TASK DETAILS
Could you reproduce the lines below from the one with "hash_iter := map_to_list;" through the one with "body_ : string;"? Keep both ends and add nothing.

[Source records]
+ + +

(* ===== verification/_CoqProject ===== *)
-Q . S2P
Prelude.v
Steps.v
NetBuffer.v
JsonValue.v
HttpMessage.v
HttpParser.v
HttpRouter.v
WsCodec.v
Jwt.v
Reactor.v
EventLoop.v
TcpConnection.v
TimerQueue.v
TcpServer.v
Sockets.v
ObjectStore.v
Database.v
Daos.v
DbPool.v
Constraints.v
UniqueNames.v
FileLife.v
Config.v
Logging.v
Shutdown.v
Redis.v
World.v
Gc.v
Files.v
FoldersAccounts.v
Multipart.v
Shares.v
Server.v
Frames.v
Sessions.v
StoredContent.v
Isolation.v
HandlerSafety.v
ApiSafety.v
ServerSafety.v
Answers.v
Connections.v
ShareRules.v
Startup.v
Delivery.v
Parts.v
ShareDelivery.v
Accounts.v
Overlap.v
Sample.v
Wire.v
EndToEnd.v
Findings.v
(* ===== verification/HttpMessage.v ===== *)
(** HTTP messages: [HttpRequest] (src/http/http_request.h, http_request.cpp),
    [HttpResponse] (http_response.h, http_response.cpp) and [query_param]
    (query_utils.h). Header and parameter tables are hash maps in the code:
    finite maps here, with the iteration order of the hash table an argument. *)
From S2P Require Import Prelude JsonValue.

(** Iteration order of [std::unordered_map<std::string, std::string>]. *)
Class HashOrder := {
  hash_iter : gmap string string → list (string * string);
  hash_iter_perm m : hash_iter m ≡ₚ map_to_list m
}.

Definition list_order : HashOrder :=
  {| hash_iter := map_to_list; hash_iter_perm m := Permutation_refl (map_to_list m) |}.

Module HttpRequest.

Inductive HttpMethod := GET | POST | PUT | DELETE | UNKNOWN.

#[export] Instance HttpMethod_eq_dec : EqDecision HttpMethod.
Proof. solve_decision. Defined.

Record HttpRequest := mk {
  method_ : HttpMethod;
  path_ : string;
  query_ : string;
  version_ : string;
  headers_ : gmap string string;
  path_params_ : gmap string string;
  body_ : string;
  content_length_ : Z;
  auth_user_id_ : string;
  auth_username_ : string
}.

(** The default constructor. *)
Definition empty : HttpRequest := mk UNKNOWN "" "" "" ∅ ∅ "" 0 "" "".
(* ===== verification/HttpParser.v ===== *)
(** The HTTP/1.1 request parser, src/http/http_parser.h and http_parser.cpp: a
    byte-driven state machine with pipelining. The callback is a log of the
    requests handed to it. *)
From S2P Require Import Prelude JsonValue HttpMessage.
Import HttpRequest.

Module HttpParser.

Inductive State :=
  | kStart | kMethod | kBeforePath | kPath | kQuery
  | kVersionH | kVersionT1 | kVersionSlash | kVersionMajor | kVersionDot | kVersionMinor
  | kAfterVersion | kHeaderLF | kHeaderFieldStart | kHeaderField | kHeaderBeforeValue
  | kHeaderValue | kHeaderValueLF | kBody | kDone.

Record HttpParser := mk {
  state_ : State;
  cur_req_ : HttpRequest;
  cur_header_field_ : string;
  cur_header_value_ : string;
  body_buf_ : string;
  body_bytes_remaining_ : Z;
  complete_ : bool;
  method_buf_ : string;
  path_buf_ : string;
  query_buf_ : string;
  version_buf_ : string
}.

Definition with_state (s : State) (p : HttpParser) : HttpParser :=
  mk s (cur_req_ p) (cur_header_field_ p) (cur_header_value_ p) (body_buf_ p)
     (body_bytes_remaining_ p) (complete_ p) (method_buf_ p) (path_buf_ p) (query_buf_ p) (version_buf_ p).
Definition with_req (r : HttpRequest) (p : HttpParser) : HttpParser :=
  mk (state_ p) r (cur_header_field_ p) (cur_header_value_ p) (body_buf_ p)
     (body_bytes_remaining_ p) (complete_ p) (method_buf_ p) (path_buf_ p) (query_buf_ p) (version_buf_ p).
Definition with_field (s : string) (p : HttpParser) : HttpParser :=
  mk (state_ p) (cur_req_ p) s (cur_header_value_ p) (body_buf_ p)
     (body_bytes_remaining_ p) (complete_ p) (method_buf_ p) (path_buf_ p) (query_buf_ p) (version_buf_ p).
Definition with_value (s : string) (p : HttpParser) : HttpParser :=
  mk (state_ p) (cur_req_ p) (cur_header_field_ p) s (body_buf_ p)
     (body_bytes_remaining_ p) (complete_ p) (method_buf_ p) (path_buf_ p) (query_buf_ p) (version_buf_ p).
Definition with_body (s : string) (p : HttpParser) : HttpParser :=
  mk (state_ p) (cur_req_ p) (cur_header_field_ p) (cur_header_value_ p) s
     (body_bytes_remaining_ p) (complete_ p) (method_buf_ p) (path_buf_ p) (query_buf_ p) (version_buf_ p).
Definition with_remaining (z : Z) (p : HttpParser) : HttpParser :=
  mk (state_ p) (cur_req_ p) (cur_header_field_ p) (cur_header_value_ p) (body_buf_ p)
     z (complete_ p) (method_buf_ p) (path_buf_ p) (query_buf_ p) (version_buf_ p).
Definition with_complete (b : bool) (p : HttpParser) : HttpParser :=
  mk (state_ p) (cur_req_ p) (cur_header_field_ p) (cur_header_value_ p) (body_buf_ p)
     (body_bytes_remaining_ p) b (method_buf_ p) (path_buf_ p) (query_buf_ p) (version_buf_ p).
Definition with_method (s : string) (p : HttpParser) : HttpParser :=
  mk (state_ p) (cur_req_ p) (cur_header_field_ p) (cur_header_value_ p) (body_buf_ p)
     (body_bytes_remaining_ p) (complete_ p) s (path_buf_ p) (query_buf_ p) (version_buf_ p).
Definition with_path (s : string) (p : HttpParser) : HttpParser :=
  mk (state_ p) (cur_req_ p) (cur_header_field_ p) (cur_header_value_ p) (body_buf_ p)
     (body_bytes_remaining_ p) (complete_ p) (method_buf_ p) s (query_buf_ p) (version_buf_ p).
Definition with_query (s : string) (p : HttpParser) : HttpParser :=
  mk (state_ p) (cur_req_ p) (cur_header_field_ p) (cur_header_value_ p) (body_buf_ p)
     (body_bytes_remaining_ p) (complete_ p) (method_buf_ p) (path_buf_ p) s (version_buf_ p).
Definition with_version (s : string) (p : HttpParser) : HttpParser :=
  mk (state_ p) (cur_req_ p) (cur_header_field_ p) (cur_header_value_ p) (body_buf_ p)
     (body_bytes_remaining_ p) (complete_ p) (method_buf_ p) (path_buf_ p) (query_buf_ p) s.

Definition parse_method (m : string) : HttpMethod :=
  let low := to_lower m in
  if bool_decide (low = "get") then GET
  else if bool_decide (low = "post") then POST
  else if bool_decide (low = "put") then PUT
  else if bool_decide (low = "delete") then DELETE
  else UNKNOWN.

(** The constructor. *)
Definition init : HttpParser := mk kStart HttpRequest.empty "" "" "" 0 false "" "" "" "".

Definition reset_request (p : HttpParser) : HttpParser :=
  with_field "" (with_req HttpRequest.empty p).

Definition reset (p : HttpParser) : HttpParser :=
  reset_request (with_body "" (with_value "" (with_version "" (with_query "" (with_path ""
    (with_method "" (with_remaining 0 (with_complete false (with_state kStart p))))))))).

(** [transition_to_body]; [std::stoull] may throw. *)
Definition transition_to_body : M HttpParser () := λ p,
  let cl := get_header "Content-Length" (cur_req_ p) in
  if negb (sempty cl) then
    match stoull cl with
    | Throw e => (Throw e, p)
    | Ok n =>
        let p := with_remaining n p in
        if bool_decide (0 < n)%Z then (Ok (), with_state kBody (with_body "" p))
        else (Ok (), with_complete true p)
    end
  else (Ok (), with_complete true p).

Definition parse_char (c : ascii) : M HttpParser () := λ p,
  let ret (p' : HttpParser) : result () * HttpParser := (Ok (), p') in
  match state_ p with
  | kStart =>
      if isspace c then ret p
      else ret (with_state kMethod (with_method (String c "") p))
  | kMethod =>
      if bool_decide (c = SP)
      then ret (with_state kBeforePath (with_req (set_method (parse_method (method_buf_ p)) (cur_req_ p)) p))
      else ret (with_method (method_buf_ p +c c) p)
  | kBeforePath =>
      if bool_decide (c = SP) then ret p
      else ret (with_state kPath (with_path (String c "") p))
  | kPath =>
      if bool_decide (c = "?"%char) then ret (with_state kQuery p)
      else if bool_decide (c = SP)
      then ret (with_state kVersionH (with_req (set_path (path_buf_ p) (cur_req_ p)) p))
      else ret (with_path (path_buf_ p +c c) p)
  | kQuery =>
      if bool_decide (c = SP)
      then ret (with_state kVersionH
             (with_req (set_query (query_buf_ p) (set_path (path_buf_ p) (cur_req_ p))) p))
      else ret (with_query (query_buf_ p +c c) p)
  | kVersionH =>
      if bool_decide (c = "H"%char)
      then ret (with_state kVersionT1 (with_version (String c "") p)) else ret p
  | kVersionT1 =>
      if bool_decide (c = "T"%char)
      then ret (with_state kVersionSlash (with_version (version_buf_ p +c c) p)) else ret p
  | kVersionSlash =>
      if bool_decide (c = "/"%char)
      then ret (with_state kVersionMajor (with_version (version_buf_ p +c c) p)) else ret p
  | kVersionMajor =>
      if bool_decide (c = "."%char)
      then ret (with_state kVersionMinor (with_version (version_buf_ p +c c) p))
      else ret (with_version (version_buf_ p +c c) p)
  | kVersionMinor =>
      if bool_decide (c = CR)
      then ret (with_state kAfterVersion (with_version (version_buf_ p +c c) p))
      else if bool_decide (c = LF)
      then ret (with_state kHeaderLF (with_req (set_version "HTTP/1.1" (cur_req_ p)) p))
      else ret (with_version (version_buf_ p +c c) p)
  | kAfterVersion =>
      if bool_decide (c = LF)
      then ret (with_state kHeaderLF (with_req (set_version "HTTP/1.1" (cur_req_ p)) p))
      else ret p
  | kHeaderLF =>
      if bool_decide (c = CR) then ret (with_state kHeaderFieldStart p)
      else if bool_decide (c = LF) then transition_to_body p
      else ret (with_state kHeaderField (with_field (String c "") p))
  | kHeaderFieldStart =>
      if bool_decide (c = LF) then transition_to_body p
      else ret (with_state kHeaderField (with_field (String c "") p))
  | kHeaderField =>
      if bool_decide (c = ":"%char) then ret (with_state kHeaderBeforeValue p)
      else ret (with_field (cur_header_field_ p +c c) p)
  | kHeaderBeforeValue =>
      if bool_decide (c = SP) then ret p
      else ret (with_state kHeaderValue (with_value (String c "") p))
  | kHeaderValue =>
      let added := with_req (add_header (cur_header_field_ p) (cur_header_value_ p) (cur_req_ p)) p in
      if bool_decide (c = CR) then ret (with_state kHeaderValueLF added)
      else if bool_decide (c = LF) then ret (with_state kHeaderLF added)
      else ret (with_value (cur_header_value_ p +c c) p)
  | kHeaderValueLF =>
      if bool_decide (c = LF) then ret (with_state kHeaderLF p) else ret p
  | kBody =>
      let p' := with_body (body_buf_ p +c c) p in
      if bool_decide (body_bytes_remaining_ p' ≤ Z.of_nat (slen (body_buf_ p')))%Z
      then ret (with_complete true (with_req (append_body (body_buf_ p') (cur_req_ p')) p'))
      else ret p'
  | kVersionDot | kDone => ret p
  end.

+ + +

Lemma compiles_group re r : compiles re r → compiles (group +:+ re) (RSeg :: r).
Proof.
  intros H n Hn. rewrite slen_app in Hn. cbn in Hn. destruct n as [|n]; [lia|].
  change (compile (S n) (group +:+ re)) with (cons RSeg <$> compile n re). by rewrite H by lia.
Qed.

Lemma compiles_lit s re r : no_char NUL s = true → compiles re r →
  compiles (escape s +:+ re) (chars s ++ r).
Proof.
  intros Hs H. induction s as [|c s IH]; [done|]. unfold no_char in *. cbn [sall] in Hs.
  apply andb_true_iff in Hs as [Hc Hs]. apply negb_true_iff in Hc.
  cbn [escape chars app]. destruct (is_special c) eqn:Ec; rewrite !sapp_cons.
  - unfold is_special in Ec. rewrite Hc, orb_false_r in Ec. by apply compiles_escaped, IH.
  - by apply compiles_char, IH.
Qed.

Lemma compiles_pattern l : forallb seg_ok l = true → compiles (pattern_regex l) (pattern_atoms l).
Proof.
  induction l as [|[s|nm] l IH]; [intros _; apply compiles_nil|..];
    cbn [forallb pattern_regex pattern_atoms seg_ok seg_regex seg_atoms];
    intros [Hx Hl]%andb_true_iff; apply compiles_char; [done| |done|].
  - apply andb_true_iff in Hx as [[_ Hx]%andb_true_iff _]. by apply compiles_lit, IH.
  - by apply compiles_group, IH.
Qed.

+ + +

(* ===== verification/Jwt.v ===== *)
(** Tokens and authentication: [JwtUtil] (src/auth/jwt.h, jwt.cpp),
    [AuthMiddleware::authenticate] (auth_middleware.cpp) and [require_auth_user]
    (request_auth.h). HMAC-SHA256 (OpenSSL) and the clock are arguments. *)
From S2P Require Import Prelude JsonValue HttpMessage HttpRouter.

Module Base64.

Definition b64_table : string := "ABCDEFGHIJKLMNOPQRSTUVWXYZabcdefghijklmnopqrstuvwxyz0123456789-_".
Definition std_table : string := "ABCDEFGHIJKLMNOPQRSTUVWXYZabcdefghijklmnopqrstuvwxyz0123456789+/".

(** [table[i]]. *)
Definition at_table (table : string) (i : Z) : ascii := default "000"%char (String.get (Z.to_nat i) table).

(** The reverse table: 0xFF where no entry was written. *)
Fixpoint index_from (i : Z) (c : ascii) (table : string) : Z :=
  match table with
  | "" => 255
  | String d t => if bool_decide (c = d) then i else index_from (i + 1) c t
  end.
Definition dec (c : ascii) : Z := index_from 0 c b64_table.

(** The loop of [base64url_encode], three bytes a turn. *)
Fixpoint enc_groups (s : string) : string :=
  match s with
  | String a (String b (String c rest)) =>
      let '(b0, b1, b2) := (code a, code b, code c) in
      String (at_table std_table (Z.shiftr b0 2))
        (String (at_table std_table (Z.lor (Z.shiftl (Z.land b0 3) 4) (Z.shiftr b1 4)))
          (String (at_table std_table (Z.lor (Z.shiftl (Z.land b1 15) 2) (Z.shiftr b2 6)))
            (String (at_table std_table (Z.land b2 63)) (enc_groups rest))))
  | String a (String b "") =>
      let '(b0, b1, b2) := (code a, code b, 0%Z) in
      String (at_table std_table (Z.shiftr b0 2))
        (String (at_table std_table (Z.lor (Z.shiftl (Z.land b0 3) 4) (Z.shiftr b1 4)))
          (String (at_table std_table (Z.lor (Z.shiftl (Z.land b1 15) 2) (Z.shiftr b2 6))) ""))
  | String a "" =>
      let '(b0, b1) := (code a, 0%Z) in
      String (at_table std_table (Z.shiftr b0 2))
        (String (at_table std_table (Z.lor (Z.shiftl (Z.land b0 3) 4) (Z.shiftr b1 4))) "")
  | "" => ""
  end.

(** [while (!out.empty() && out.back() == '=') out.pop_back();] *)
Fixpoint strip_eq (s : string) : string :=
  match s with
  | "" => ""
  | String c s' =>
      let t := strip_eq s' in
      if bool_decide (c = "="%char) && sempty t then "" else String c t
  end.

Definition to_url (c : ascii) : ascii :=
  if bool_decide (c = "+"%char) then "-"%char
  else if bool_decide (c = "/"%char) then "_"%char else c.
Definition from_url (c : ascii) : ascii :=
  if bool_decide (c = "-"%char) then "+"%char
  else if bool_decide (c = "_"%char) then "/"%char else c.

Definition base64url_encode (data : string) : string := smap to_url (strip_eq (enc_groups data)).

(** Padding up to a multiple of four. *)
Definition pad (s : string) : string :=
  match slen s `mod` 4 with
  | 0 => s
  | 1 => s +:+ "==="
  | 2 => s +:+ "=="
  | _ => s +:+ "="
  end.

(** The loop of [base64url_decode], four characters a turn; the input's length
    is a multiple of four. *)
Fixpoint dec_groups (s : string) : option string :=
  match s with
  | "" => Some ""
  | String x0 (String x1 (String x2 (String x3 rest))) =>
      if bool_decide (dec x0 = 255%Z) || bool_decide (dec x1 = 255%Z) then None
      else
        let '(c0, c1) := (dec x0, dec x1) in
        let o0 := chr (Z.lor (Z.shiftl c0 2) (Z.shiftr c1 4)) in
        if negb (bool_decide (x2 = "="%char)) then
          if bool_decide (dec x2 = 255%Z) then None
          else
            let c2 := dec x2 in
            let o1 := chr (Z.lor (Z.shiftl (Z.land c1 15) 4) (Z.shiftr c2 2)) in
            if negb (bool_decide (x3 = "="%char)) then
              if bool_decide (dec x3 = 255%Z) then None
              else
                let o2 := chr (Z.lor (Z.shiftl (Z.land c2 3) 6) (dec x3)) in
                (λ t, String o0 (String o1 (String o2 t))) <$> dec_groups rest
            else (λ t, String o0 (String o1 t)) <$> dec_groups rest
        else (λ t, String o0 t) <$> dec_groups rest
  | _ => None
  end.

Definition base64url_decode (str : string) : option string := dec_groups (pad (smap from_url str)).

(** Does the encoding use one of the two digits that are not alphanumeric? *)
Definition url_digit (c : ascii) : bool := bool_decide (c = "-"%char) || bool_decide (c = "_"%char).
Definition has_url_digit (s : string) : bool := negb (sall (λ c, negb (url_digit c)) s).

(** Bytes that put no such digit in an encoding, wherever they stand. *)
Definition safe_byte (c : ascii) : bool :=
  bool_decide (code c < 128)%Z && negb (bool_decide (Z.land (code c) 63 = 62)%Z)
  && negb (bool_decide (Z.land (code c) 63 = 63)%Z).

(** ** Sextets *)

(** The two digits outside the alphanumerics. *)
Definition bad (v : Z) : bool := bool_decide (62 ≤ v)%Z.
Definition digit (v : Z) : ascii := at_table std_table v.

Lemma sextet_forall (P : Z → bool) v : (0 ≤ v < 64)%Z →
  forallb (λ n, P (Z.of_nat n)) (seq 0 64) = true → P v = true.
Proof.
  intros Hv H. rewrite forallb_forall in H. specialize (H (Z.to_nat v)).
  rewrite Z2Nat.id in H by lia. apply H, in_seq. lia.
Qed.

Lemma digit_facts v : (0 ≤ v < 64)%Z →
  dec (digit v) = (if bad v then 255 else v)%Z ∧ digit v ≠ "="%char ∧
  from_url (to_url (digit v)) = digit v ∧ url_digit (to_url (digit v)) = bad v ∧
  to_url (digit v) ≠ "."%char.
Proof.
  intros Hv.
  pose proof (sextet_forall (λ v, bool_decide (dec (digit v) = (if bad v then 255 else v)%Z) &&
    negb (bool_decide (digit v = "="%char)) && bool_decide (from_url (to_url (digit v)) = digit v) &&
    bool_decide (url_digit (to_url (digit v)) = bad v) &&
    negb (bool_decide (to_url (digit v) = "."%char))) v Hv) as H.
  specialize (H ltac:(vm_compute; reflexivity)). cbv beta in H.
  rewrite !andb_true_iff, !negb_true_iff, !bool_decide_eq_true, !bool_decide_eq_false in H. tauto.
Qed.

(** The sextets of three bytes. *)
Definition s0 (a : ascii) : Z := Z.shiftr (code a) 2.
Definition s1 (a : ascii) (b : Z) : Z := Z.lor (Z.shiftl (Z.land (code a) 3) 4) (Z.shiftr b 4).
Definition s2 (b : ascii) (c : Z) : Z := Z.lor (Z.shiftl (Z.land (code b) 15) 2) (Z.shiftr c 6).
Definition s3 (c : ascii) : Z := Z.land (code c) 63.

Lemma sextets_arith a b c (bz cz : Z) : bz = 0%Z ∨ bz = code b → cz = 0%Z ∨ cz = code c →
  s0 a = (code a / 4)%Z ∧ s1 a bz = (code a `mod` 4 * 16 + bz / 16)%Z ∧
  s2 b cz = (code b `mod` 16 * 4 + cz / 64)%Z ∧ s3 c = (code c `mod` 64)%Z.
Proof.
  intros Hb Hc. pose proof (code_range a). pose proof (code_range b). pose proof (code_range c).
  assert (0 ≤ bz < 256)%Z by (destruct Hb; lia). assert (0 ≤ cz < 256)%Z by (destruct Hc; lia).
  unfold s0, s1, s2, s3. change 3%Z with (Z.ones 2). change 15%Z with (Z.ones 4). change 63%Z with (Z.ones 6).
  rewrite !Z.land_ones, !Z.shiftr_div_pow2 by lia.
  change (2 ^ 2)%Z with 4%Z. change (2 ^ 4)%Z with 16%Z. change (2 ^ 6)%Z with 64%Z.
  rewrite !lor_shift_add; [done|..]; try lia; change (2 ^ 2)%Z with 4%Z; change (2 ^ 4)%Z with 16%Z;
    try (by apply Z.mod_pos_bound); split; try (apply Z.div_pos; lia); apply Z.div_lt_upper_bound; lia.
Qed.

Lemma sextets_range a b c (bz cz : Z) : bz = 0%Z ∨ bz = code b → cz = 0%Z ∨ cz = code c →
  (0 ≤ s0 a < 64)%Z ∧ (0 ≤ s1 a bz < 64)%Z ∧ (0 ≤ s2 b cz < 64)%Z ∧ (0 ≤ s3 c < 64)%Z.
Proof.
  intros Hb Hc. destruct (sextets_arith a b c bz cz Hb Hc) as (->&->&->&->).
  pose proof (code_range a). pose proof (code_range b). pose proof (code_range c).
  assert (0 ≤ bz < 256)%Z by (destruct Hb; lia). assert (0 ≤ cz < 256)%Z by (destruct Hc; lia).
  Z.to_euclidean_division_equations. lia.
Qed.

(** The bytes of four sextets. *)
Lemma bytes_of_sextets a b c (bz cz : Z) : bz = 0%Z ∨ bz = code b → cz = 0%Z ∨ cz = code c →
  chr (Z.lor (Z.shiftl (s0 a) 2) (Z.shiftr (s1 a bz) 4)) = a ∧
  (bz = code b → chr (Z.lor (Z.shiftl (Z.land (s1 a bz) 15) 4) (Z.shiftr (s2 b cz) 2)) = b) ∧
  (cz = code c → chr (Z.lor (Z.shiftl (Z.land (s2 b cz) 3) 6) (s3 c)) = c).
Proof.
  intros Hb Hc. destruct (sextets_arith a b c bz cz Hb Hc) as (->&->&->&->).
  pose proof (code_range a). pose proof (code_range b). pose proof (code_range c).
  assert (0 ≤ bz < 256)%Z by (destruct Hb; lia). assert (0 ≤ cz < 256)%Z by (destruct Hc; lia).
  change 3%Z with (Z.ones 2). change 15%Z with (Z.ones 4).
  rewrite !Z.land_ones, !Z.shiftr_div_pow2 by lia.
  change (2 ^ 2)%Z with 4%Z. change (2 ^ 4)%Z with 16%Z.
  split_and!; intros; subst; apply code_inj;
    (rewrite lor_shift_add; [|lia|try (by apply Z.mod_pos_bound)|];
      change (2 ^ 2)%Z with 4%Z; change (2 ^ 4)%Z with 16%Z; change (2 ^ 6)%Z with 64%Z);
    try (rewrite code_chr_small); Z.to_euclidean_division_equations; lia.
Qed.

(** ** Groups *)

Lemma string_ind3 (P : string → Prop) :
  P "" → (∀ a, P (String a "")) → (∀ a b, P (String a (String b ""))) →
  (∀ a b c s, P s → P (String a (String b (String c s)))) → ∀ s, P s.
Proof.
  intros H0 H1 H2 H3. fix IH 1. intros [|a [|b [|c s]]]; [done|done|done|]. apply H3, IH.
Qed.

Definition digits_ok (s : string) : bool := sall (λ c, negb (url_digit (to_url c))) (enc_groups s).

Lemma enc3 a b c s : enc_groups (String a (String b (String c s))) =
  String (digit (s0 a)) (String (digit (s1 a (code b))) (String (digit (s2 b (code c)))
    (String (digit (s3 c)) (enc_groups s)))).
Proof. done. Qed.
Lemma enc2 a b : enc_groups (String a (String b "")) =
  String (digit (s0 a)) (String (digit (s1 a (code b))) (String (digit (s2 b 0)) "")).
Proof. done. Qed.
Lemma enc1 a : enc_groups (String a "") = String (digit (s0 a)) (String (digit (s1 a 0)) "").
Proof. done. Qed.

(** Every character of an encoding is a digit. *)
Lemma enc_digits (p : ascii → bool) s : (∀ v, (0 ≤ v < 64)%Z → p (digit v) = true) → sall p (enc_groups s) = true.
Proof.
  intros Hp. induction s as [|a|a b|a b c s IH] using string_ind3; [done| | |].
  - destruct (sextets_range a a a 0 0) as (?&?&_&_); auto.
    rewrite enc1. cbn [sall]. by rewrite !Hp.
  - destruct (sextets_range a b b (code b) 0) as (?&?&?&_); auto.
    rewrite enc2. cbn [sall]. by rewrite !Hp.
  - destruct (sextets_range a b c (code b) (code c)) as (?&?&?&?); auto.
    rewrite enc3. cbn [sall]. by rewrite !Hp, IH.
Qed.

+ + +

SOLVED PROBLEM
  {| hash_iter := map_to_list; hash_iter_perm m := Permutation_refl (map_to_list m) |}.

Module HttpRequest.

Inductive HttpMethod := GET | POST | PUT | DELETE | UNKNOWN.

#[export] Instance HttpMethod_eq_dec : EqDecision HttpMethod.
Proof. solve_decision. Defined.

Record HttpRequest := mk {
  method_ : HttpMethod;
  path_ : string;
  query_ : string;
  version_ : string;
  headers_ : gmap string string;
  path_params_ : gmap string string;
  body_ : string;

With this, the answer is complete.